Either he was misinformed, or he was lying. The table below shows the data, computed from statistics from the National Statistics Office.
Beyond the Rhetoric: Employment Under Aquino
(In millions of Filipinos)
July 2010 April 2012 Change
Employed 36.3 37.8 1.5
Unemployed 2.7 2.8 0.1
Underemployed 7.0 7.8 0.8
Underemployed 9.7 10.6 0.9
Since Mr. Aquino took over in July 2010 up to April 2012, in the last survey done, the number of employed Filipinos increased by only 1.5 million—half of what he crowed over. That didn’t dent at all the unemployment rate, with 2.8 million Filipinos now without work, more than when he assumed office.
That even conceals the reality that the jobs situation after two years under this President has worsened. Those reporting themselves as underemployed now total 7.8 million—a staggering increase within a short period of two years of over 800,000. While the underemployed are technically defined as those working less than 40 hours a week, or those seeking more work, their number is actually a better indicator of the jobs situation in any country, especially in the Philippines where there are as many who are self-employed (e.g., cigarette vendors and sari-sari store retailers) or are unpaid family workers (e.g., in a subsistence farm) as those in formal establishments.
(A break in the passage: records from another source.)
Definition on_rate_limited_close (sub_id message : string) : M bool :=
  let* deadline := set_rate_limit_gate (default 0%N (parse_rate_limit_retry_secs message)) in
  (match channel_id_from_sub_id sub_id with
   | Some c => modify (fun s => put_rate_limited_pending (<[c := deadline]> (rate_limited_pending s)) s)
   | None =>
       if String.eqb sub_id MEMBERSHIP_NOTIF_SUB_ID then modify (put_membership_resub_needed true)
       else if String.eqb sub_id OBSERVER_CONTROL_SUB_ID then modify (put_observer_resub_needed true) else ret tt
   end);;
  ret true.

(** A closed subscription that is wanted again at once. *)
Definition restore_closed (sub_id : string) : M bool :=
  if String.eqb sub_id OBSERVER_CONTROL_SUB_ID then
    let* sent := send_observer_control_subscribe in
    if (sent : bool) then modify (put_observer_control_sub_active true);; ret true else ret false
  else if String.eqb sub_id MEMBERSHIP_NOTIF_SUB_ID then resubscribe_membership
  else
    match channel_id_from_sub_id sub_id with
    | None => ret true
    | Some c =>
        let* s := get_state in
        match active_subscriptions s !! c with
        | None => ret true
        | Some _ =>
            match active_filters s !! c with
            | None => ret false
            | Some filter =>
                let* sent := resubscribe_channel c filter in
                if (sent : bool)
                then modify (fun s => put_active_subscriptions (<[c := channel_sub_id c]> (active_subscriptions s)) s);; ret true
                else ret false
            end
        end
    end.

Definition on_closed (sub_id message : string) : M bool :=
  let* dropped := drop_channel_on_access_denied sub_id message in
  if (dropped : bool) then ret true
  else if starts_with message "rate-limited:" then on_rate_limited_close sub_id message
  else if starts_with message "auth-required" || starts_with message "restricted" || str_contains "auth" message then ret false
  else restore_closed sub_id.

Definition on_notice (message : string) : M bool :=
  if starts_with message "rate-limited:" then
    let* _ := set_rate_limit_gate (default 0%N (parse_rate_limit_retry_secs message)) in
    modify requeue_observer_in_flight;; ret true
  else ret true.

(** [acknowledge_observer_frame] *)
Definition acknowledge_observer_frame (event_id : string) : M unit :=
  let* s := get_state in
  let '(o, rest) := remove_first event_id (observer_in_flight s) in
  modify (put_observer_in_flight rest);;
  match o with Some e => log (Acked e) | None => ret tt end.

(** The event of an authentication. *)
Definition auth_event (challenge : string) : result RelayError Event :=
  let? _ := map_err (fun e => Http ("invalid relay URL: " +:+ e)) (relay_url_check relay_url) in
  let tag_error e := Http ("tag parse error: " +:+ e) in
  match auth_tag with
  | Some tag =>
      let? relay := map_err tag_error (link_tag ["relay"; relay_url]) in
      let? ch := map_err tag_error (link_tag ["challenge"; challenge]) in
      map_err AuthFailed (sign_auth [relay; ch; tag])
  | None => map_err AuthFailed (sign_auth (auth_tags challenge relay_url))
  end.

Definition send_auth_response (challenge : string) : M (result RelayError unit) :=
  match auth_event challenge with
  | Err e => ret (Err e)
  | Ok e => ws_send_timeout (FJson (VArray [VString "AUTH"; event_value e]))
  end.

Definition on_relay_message (m : RelayMessage) : M bool :=
  match m with
  | RelayEvent sub_id e => on_event sub_id e
  | RelayEose _ => ret true
  | RelayNotice message => on_notice message
  | RelayClosed sub_id message => on_closed sub_id message
  | RelayAuth challenge => let* r := send_auth_response challenge in ret (is_ok r)
  | RelayOk event_id accepted message =>
      if negb accepted && starts_with message "auth" then ret false
      else acknowledge_observer_frame event_id;; ret true
  end.

(** [handle_ws_message]: whether the connection is kept. *)
Definition handle_ws_message (msg : Message) : M bool :=
  match msg with
  | MText text => match parse_relay_message text with Ok m => on_relay_message m | Err _ => ret true end
  | MPing data => ws_send (FPong data)
  | MClose => ret false
  | MPong | MOther => ret true
  end.

Definition message_value (m : RelayMessage) : option Value :=
  match m with
  | RelayEvent sub_id e => Some (VArray [VString "EVENT"; VString sub_id; event_value e])
  | RelayEose sub_id => Some (VArray [VString "EOSE"; VString sub_id])
  | RelayNotice message => Some (VArray [VString "NOTICE"; VString message])
  | RelayClosed sub_id message => Some (VArray [VString "CLOSED"; VString sub_id; VString message])
  | RelayOk event_id accepted message => Some (VArray [VString "OK"; VString event_id; VBool accepted; VString message])
  | RelayAuth _ => None
  end.

Fixpoint process_handshake_buffer (buffer : list RelayMessage) : M bool :=
  match buffer with
  | [] => ret true
  | m :: buffer =>
      match message_value m with
      | Some v =>
          let* go_on := handle_ws_message (MText (json_text v)) in
          if (go_on : bool) then process_handshake_buffer buffer else ret false
      | None => process_handshake_buffer buffer
      end
  end.

(** *** Sleeps that listen *)

(** What arrives is put off; [None] is a shutdown. *)
Fixpoint defer_commands (arrived : list (option RelayCommand)) (deferred : list RelayCommand) : M (option (list RelayCommand)) :=
  match arrived with
  | [] => ret (Some deferred)
  | Some Shutdown :: _ | None :: _ => ret None
  | Some cmd :: arrived => log (Took cmd);; defer_commands arrived (deferred ++ [cmd])
  end.

Definition pacing_sleep (deferred : list RelayCommand) (duration : N) : M (option (list RelayCommand)) :=
  let* t := now in
  let* deadline := instant_add t duration in
  let* arrived := ask (w_sleep_until deadline) in
  defer_commands arrived deferred.

(** What arrives is recorded; [false] is a shutdown. *)
Fixpoint record_commands (arrived : list (option RelayCommand)) : M bool :=
  match arrived with
  | [] => ret true
  | Some Shutdown :: _ | None :: _ => ret false
  | Some cmd :: arrived => log (Took cmd);; log (Ran cmd);; apply_command cmd;; record_commands arrived
  end.

Definition listening_sleep (duration : N) : M bool :=
  let* jittered := jittered_duration duration in
  let* t := now in
  let* deadline := instant_add t jittered in
  let* arrived := ask (w_sleep_until deadline) in
  record_commands arrived.

(** *** Drains *)

Inductive ResubscribeResult := ResubOk | RetryConnection | ResubShutdown.
Inductive ReconnectOutcome := ReconnectOk | ReconnectFailed | ReconnectShutdown.

Definition park_channel (c : Uuid) (retry_after : N) : M unit :=
  modify (fun s => put_rate_limited_pending (<[c := retry_after]> (rate_limited_pending s)) s).
Definition unpark_channel (c : Uuid) : M unit := modify (fun s => put_rate_limited_pending (delete c (rate_limited_pending s)) s).
Definition retry_channel (c : Uuid) : M unit := modify (fun s => put_resubscribe_retry ({[c]} ∪ resubscribe_retry s) s).
Definition unretry_channel (c : Uuid) : M unit := modify (fun s => put_resubscribe_retry (resubscribe_retry s ∖ {[c]}) s).

(** At most [budget] frames. *)
Fixpoint drain_observer_loop (budget : nat) : M nat :=
  match budget with
  | O => ret 0
  | S budget =>
      let* g := gated in
      if (g : bool) then ret 0
      else
        let* s := get_state in
        match gated_observer_pending s with
        | [] => ret 0
        | e :: rest =>
            let* sent := send_publish_event_frame e in
            if (sent : bool) then
              modify (put_gated_observer_pending rest);; modify (track_observer_in_flight e);;
              let* n := drain_observer_loop budget in ret (S n)
            else ret 0
        end
  end.

Definition drain_gated_observer_pending (budget : nat) : M nat :=
  let* sent := drain_observer_loop budget in
  let* s := get_state in
  (if bool_decide (gated_observer_pending s = []) && (0 <? gated_observer_dropped s)%N
   then log (DropsReported (gated_observer_dropped s));; modify (put_gated_observer_dropped 0) else ret tt);;
  ret sent.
A worsening of the underemployment rate, as has happened in the past two years, means either or both of the following:
• Wage workers have lost their jobs, and turn to whatever work they can do, for instance as hawkers, part-time workers, or even domestic help. Unable to find work in the cities, they may have returned to their rural homes to work in their families’ small farms. In these cases, they will be reported as employed, yet underemployed.
• The young people entering the labor force can’t get jobs, and are similarly forced to make do with whatever self-employed work they can undertake. They have work but will be reported as underemployed.
The jobs situation can be represented by the sum of those unemployed and those underemployed. After two years under Mr. Aquino, these total nearly 11 million—nearly a million more than when he assumed office. One out of every four of Mr. Aquino’s “bosses” can’t find jobs or not enough work to keep body and soul together.
That there has been a worsening of the employment situation under Mr. Aquino isn’t at all surprising. In his first year in office, because of his Manichean mentality that everything about the past administration was evil, he withheld government expenditures, and demanded to review every single contract signed before he took power. That severely cut government expenditures, disrupted the economic momentum of the last years under President Gloria Macapagal-Arroyo, and the GDP drastically slowed down to a feeble 3.7 percent growth in 2011, resulting in much less employment opportunities.
Despite all the rosy pronouncements from government and even business associations, there actually has been no surge of local and foreign investments to provide the huge number of jobs necessary in a country with unabated population growth.
This is because of the main worry of businesses, especially foreign companies: the inadequacy of Philippine infrastructure, especially electric power. While claiming credit for projects started and on the completion stage (like the LRT Line 1 Cavite Extension) by Arroyo, Mr. Aquino has not unveiled any clear road map to fast fix Philippine infrastructure. The government cannot finance all the infrastructure needed. However, Mr. Aquino bungled the handling of the territorial dispute with China and has unnecessarily antagonized the biggest provider in the world now of concessional official development assistance.
Other than his “matuwid na daan,” Mr. Aquino does not have a road map for pushing the economy forward. Reflective of his disinterest in the economy is the fact that he convened and presided over the National Economic and Development Authority—the Republic’s economy planning body, which he chairs—only twice in his two years in office, which demoralized enough his first economic planning secretary to resign. It is telling that in his Sona, the main industry he pointed to as presaging the economy’s boom is the business process outsourcing industry, the growth of which is the undisputed accomplishment of his predecessor, whom he continues to persecute without letup.
But as an April study of the Asian Development Bank (“Taking the Right Road to Inclusive Growth: Industrial Upgrading and Diversification in the Philippines”) explained, the BPO industry is not enough to move the country forward. Government has to target specific industries to shepherd and develop, in the way Arroyo did with the BPO industry.
But nothing of that kind of substantial talk is coming from Mr. Aquino. Only rhetoric pirated from the entertainment industry.